Exercise instructions.
Go to the line holding "assert (∀ k v, (k, v) ∈ array_pairs" in the entries below and write out exactly every line down to and including the line holding "assert (∀ k v, (k, v) ∈ hash_part".

Entries taken from a collection
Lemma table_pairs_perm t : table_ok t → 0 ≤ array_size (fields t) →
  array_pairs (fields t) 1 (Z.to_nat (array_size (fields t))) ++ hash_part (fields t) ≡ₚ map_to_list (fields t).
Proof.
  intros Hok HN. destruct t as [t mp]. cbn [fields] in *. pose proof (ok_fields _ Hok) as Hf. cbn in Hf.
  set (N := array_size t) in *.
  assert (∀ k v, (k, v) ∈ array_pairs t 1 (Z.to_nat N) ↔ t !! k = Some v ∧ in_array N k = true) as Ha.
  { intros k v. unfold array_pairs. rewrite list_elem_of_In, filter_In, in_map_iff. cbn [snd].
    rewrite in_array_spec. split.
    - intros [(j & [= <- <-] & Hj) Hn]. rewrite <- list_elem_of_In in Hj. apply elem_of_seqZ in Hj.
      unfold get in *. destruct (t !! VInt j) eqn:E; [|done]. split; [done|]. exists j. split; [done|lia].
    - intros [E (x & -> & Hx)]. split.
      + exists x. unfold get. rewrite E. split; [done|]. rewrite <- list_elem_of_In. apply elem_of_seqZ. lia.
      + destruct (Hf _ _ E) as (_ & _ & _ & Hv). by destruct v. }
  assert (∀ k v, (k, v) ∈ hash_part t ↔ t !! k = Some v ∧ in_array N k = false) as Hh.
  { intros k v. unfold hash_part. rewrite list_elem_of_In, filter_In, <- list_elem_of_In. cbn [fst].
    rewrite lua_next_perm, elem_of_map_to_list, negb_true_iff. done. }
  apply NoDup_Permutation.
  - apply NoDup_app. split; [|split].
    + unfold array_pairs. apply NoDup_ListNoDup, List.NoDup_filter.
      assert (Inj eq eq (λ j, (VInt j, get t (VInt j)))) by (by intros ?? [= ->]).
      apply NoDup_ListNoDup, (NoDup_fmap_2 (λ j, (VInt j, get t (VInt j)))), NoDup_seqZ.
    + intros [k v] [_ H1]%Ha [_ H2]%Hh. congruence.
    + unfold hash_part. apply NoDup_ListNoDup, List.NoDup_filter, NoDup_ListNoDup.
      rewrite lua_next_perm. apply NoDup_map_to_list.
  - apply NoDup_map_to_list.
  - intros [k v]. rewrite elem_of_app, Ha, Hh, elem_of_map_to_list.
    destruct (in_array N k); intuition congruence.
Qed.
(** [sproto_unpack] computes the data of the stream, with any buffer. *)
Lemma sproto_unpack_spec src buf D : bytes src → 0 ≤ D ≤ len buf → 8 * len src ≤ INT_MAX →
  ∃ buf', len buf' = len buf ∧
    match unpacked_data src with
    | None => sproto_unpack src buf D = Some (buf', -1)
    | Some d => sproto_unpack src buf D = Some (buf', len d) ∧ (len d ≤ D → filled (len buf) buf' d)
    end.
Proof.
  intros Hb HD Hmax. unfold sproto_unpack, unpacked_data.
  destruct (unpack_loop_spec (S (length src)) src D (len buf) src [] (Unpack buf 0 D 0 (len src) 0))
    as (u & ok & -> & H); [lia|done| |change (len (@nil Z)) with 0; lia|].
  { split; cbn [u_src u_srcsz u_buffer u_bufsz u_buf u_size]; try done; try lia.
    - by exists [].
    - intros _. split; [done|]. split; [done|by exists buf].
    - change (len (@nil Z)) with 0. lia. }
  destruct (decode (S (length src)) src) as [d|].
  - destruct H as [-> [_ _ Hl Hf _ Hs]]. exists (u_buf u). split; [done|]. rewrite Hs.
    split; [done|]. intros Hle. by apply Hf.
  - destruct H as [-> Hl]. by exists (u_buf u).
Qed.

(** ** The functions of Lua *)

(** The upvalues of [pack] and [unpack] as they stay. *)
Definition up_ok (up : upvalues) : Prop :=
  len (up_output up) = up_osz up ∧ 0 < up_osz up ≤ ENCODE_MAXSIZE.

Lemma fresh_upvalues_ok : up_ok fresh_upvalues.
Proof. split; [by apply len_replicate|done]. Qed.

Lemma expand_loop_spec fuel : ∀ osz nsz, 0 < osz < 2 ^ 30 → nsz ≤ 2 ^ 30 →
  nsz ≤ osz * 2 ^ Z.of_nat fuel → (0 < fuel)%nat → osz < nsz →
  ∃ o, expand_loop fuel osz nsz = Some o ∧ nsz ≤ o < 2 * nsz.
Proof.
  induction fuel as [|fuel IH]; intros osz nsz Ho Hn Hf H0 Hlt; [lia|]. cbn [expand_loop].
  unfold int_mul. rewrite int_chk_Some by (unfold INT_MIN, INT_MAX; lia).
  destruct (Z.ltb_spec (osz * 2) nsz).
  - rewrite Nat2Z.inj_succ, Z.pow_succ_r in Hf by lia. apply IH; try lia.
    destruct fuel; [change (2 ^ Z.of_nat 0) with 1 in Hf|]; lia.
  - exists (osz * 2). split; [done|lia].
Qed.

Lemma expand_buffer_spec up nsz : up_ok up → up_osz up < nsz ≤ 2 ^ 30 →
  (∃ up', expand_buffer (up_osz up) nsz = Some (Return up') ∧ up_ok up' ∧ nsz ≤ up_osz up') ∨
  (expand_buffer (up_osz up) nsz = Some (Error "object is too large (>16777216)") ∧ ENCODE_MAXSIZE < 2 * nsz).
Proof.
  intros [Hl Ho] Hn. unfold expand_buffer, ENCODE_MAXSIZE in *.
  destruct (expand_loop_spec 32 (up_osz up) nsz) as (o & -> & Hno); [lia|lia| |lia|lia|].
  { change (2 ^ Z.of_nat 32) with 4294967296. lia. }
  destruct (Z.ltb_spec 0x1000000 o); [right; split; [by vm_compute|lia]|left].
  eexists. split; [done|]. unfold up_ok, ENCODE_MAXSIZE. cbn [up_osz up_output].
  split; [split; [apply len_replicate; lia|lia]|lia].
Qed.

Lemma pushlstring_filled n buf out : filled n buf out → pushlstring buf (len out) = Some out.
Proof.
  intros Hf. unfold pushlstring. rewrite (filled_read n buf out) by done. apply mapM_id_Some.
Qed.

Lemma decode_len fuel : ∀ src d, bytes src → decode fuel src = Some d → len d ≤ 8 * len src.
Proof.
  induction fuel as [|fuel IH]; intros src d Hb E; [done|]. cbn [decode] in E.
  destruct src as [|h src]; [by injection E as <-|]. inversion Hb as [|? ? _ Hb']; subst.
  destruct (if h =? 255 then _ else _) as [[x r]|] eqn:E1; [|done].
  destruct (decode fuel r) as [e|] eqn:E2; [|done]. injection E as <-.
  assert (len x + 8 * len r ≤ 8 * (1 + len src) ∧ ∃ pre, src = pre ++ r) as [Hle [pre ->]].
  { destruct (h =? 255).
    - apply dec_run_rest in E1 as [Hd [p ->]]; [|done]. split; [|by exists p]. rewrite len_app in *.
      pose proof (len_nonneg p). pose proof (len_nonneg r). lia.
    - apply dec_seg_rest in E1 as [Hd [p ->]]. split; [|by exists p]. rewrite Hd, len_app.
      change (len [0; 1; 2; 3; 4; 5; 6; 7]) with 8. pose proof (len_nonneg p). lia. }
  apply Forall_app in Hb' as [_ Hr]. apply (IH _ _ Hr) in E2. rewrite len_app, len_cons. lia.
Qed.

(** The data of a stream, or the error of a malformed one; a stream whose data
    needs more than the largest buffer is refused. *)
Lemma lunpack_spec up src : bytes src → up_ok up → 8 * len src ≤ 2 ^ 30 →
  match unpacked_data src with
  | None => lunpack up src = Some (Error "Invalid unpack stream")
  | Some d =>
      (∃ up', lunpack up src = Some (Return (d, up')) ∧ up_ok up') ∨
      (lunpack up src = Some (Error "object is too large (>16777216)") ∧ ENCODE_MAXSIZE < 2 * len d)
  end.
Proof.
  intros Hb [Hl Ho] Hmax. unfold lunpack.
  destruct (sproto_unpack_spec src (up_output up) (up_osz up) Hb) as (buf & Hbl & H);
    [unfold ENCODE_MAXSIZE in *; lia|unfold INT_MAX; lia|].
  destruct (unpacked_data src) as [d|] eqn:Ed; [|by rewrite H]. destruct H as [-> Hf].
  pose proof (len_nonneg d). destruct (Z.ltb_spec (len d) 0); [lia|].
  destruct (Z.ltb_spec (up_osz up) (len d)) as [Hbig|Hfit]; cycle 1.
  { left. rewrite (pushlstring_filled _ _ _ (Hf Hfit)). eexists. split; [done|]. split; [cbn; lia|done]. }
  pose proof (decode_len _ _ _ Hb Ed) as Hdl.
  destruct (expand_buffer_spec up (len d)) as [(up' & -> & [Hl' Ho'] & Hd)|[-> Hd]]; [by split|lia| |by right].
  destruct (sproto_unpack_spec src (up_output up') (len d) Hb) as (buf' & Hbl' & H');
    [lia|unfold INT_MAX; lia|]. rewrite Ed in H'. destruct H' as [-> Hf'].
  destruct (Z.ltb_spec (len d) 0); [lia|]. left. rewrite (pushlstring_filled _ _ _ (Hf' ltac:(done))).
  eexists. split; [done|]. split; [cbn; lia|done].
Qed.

Answer space.
  assert (∀ k v, (k, v) ∈ array_pairs t 1 (Z.to_nat N) ↔ t !! k = Some v ∧ in_array N k = true) as Ha.
  { intros k v. unfold array_pairs. rewrite list_elem_of_In, filter_In, in_map_iff. cbn [snd].
    rewrite in_array_spec. split.
    - intros [(j & [= <- <-] & Hj) Hn]. rewrite <- list_elem_of_In in Hj. apply elem_of_seqZ in Hj.
      unfold get in *. destruct (t !! VInt j) eqn:E; [|done]. split; [done|]. exists j. split; [done|lia].
    - intros [E (x & -> & Hx)]. split.
      + exists x. unfold get. rewrite E. split; [done|]. rewrite <- list_elem_of_In. apply elem_of_seqZ. lia.
      + destruct (Hf _ _ E) as (_ & _ & _ & Hv). by destruct v. }
  assert (∀ k v, (k, v) ∈ hash_part t ↔ t !! k = Some v ∧ in_array N k = false) as Hh.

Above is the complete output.